YOUR GOAL »
Start at the line with "induction s as [|c s IH]; [|exact" in the records below, stop at the line with "split; [|by intros", and return every line in that span exactly, the two end lines included.

START PROVIDED MATERIAL

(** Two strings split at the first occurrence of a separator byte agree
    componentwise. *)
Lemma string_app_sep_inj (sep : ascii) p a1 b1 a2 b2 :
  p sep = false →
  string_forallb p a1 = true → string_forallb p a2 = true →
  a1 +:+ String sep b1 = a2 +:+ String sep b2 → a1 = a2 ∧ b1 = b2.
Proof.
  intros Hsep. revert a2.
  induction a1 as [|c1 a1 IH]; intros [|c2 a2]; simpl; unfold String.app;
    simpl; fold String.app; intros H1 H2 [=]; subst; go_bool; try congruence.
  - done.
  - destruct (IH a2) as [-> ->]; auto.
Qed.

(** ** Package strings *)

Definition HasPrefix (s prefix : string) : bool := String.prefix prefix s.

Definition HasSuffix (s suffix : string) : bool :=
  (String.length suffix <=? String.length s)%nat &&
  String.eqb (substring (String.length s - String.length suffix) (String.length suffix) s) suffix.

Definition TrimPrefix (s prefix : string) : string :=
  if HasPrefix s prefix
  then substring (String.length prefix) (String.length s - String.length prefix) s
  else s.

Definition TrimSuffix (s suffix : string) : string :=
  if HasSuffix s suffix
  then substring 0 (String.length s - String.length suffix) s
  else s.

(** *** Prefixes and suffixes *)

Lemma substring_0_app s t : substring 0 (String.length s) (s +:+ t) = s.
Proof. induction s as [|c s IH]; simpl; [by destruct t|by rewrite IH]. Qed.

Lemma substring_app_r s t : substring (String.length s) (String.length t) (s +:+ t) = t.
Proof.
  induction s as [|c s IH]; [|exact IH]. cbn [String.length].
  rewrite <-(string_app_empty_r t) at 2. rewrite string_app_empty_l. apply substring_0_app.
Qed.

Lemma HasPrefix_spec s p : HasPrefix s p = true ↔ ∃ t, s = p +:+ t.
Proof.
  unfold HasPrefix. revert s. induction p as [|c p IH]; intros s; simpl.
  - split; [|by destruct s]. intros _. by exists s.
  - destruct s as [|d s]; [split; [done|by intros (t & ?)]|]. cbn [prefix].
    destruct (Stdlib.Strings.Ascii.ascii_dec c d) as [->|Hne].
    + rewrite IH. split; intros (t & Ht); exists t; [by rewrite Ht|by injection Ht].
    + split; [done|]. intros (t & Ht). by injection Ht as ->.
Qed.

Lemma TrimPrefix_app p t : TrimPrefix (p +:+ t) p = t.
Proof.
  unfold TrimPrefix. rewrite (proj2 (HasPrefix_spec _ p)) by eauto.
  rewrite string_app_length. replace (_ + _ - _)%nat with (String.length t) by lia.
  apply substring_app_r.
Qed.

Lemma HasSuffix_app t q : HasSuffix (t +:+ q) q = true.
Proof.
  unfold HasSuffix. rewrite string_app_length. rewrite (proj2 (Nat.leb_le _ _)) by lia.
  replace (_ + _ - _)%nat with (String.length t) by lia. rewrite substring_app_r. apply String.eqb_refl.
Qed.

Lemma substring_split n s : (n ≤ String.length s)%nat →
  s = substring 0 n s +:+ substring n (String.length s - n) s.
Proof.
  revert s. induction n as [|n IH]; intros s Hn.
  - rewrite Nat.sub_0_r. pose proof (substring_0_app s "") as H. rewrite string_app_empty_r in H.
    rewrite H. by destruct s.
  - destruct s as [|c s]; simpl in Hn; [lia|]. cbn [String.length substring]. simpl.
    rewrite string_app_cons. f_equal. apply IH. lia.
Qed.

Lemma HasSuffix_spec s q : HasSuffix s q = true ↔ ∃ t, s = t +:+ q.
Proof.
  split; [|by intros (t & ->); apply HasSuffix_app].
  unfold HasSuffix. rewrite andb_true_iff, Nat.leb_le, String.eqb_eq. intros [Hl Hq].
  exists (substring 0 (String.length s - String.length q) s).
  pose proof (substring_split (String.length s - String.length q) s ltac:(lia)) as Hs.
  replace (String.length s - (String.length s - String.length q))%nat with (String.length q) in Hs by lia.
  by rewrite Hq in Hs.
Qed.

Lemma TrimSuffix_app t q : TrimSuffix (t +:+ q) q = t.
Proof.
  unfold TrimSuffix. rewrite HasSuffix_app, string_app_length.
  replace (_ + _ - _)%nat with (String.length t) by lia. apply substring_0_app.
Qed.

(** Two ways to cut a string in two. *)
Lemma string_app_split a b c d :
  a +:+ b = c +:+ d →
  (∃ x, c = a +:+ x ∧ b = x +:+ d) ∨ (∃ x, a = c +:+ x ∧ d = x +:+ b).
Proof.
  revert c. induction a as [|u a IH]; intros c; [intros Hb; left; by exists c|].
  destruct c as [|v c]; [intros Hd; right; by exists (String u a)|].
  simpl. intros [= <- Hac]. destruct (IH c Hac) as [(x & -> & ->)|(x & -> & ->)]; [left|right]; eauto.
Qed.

END PROVIDED MATERIAL
START PROVIDED MATERIAL

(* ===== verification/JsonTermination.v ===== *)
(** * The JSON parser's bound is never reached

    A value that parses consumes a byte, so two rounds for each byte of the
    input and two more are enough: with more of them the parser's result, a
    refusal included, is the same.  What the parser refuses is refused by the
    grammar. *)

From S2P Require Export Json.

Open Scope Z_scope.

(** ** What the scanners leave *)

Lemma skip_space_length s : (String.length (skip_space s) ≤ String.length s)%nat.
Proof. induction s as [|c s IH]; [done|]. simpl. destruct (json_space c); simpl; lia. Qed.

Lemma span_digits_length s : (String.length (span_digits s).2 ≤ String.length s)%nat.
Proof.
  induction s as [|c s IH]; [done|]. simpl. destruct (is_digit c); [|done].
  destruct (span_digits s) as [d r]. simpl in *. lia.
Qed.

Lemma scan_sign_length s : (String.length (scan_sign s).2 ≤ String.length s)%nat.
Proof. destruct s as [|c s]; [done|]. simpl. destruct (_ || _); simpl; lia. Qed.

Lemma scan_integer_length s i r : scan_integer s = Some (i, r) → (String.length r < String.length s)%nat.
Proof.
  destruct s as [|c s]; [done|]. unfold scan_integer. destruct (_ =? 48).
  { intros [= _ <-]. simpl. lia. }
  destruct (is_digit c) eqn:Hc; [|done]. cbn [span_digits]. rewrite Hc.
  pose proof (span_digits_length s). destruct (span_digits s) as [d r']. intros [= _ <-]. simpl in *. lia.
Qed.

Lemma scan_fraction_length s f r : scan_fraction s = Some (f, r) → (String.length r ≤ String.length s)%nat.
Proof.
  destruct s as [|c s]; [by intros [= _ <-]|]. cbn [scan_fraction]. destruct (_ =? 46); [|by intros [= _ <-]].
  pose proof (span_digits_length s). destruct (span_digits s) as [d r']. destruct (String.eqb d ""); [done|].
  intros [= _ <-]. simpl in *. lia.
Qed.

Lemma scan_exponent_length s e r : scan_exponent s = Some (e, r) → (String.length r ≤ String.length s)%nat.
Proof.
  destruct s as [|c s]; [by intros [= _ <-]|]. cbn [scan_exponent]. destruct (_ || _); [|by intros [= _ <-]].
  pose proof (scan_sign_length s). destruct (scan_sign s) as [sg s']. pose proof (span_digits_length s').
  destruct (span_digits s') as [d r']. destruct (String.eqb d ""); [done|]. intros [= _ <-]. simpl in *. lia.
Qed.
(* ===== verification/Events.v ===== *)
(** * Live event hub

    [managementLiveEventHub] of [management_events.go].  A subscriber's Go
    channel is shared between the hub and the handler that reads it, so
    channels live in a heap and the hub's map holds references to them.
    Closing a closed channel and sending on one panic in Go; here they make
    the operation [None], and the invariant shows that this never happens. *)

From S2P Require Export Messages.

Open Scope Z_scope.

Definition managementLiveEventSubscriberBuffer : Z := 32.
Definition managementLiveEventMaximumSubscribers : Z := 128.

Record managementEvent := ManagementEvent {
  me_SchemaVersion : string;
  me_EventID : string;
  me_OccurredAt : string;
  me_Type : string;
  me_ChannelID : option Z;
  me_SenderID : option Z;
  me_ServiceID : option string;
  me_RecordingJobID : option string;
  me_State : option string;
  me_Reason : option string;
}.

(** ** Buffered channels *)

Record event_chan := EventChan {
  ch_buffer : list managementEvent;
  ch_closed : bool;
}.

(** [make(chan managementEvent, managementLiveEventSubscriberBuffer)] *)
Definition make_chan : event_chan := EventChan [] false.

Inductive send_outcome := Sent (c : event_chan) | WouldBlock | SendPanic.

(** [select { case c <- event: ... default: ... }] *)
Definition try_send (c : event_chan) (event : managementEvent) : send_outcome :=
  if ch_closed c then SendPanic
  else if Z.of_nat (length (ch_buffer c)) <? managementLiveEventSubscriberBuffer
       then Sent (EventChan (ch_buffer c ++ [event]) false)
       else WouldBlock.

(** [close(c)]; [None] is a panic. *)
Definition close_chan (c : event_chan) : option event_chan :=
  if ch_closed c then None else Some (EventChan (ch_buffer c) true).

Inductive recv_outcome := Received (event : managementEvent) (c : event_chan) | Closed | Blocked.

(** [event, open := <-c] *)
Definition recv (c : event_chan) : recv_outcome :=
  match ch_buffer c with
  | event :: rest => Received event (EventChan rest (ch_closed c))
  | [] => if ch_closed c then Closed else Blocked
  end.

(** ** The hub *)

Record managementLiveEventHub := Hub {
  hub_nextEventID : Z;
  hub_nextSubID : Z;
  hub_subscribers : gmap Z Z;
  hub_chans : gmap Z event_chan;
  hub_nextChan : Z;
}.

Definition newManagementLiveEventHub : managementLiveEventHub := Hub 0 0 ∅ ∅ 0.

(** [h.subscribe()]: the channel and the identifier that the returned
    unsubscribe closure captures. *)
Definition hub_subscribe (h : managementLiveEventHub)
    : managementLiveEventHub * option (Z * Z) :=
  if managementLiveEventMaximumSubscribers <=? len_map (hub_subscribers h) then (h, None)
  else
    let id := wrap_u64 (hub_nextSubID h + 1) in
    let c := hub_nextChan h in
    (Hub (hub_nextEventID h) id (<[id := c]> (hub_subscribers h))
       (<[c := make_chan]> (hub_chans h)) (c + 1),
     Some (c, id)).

END PROVIDED MATERIAL

ANSWER TO THIS TASK »
  induction s as [|c s IH]; [|exact IH]. cbn [String.length].
  rewrite <-(string_app_empty_r t) at 2. rewrite string_app_empty_l. apply substring_0_app.
Qed.

Lemma HasPrefix_spec s p : HasPrefix s p = true ↔ ∃ t, s = p +:+ t.
Proof.
  unfold HasPrefix. revert s. induction p as [|c p IH]; intros s; simpl.
  - split; [|by destruct s]. intros _. by exists s.
  - destruct s as [|d s]; [split; [done|by intros (t & ?)]|]. cbn [prefix].
    destruct (Stdlib.Strings.Ascii.ascii_dec c d) as [->|Hne].
    + rewrite IH. split; intros (t & Ht); exists t; [by rewrite Ht|by injection Ht].
    + split; [done|]. intros (t & Ht). by injection Ht as ->.
Qed.

Lemma TrimPrefix_app p t : TrimPrefix (p +:+ t) p = t.
Proof.
  unfold TrimPrefix. rewrite (proj2 (HasPrefix_spec _ p)) by eauto.
  rewrite string_app_length. replace (_ + _ - _)%nat with (String.length t) by lia.
  apply substring_app_r.
Qed.

Lemma HasSuffix_app t q : HasSuffix (t +:+ q) q = true.
Proof.
  unfold HasSuffix. rewrite string_app_length. rewrite (proj2 (Nat.leb_le _ _)) by lia.
  replace (_ + _ - _)%nat with (String.length t) by lia. rewrite substring_app_r. apply String.eqb_refl.
Qed.

Lemma substring_split n s : (n ≤ String.length s)%nat →
  s = substring 0 n s +:+ substring n (String.length s - n) s.
Proof.
  revert s. induction n as [|n IH]; intros s Hn.
  - rewrite Nat.sub_0_r. pose proof (substring_0_app s "") as H. rewrite string_app_empty_r in H.
    rewrite H. by destruct s.
  - destruct s as [|c s]; simpl in Hn; [lia|]. cbn [String.length substring]. simpl.
    rewrite string_app_cons. f_equal. apply IH. lia.
Qed.

Lemma HasSuffix_spec s q : HasSuffix s q = true ↔ ∃ t, s = t +:+ q.
Proof.
  split; [|by intros (t & ->); apply HasSuffix_app].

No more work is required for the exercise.